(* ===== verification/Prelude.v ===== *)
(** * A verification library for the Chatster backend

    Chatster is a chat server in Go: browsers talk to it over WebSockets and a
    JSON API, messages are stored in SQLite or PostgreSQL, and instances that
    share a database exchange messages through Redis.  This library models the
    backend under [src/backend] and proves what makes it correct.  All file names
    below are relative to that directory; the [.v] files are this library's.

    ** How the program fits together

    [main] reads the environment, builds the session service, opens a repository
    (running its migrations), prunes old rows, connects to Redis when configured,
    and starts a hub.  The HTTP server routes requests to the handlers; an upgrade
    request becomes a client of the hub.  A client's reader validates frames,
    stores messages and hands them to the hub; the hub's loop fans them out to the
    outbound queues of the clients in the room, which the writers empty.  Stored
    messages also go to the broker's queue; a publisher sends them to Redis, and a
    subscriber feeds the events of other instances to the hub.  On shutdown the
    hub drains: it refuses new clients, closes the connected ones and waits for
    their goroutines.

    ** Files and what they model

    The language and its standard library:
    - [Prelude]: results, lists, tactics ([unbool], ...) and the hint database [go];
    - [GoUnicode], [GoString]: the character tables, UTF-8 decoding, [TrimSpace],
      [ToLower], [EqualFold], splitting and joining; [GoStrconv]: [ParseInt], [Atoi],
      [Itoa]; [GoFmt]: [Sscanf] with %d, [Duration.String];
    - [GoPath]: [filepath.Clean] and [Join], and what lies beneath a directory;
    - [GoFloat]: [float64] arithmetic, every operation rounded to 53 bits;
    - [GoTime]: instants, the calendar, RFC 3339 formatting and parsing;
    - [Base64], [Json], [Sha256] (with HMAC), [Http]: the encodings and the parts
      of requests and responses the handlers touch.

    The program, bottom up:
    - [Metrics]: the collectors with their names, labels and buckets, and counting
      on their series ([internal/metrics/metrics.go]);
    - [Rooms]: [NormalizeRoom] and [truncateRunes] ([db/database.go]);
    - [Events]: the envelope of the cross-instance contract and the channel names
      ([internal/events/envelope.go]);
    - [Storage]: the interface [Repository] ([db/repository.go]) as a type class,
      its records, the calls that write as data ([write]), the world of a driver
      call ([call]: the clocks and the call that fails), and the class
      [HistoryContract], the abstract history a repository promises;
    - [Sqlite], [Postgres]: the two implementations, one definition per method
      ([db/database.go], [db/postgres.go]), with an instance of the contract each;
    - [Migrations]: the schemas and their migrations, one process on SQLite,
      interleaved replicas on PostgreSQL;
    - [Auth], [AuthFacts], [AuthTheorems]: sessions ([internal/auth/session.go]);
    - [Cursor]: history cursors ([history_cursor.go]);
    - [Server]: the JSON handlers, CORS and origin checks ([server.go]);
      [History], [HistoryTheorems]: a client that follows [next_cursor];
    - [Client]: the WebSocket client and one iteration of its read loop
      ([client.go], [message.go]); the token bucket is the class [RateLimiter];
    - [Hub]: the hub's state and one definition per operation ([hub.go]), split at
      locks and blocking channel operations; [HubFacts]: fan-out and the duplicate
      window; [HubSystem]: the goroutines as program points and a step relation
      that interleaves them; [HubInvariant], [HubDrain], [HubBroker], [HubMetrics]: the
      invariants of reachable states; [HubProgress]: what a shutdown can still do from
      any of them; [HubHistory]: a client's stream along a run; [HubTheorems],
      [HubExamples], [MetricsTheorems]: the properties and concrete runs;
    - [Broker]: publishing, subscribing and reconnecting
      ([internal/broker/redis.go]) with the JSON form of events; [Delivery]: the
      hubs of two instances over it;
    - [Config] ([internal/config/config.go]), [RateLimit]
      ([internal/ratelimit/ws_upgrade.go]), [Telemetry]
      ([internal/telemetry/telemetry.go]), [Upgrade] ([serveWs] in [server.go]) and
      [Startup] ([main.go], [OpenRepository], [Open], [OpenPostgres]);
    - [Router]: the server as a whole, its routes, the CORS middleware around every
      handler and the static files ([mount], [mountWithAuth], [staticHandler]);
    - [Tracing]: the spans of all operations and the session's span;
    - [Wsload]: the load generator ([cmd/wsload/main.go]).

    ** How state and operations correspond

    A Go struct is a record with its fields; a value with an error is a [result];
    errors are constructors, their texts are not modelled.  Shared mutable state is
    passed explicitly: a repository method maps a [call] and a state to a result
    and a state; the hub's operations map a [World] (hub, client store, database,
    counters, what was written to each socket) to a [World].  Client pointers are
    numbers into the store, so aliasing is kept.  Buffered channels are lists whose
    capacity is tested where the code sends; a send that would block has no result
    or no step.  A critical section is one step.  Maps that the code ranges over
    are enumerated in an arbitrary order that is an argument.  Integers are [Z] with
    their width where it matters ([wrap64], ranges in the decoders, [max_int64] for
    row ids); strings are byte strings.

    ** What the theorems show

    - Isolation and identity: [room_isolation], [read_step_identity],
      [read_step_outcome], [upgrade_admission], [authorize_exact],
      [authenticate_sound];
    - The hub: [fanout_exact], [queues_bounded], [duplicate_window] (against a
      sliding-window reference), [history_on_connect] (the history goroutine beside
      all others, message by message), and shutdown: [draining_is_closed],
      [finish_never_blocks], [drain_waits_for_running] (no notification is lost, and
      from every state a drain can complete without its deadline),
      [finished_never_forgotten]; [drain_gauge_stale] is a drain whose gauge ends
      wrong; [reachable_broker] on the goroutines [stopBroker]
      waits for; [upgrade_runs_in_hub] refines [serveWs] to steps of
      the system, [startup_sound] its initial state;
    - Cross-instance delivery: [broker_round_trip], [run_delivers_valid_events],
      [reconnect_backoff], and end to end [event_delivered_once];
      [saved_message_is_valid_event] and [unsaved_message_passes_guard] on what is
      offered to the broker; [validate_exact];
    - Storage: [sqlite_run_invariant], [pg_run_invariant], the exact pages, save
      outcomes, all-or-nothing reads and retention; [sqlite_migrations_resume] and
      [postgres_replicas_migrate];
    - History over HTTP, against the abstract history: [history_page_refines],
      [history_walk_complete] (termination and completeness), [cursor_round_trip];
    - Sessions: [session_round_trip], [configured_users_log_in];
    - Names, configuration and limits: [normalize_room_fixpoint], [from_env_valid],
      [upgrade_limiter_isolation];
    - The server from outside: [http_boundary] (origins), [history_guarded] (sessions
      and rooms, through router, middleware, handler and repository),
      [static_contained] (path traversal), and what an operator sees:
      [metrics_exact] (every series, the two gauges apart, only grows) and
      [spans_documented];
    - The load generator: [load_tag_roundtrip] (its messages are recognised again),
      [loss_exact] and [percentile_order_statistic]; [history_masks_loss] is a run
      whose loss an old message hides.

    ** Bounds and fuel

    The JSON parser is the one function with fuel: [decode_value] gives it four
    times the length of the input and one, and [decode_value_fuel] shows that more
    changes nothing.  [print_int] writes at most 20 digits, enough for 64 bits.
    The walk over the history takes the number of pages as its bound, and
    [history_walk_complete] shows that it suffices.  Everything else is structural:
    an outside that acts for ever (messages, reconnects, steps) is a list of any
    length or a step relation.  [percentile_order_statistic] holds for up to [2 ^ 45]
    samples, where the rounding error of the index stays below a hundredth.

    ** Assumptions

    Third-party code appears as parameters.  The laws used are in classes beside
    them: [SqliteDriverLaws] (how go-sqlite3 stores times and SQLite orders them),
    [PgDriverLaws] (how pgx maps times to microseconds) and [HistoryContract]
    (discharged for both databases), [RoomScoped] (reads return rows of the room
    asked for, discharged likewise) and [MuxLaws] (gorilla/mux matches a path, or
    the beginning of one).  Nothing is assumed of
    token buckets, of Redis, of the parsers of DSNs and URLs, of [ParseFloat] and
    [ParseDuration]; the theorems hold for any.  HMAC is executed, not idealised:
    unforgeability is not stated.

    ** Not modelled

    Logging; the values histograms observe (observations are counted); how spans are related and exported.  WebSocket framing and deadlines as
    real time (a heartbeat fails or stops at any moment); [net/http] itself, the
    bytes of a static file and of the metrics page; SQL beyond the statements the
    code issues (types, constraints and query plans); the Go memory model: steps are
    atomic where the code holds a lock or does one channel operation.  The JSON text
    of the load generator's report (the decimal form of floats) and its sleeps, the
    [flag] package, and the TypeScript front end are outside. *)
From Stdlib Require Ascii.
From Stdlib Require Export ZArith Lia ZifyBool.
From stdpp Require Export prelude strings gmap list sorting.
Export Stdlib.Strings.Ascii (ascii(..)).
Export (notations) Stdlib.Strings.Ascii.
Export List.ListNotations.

= = =

▸ **Your instructions**
From the listing above, the lines starting with the one that has "for 64 bits." and running through the one that has "an outside that" should be copied exactly, ends included.

▸ **Reply**
    changes nothing.  [print_int] writes at most 20 digits, enough for 64 bits.
    The walk over the history takes the number of pages as its bound, and
    [history_walk_complete] shows that it suffices.  Everything else is structural:
    an outside that acts for ever (messages, reconnects, steps) is a list of any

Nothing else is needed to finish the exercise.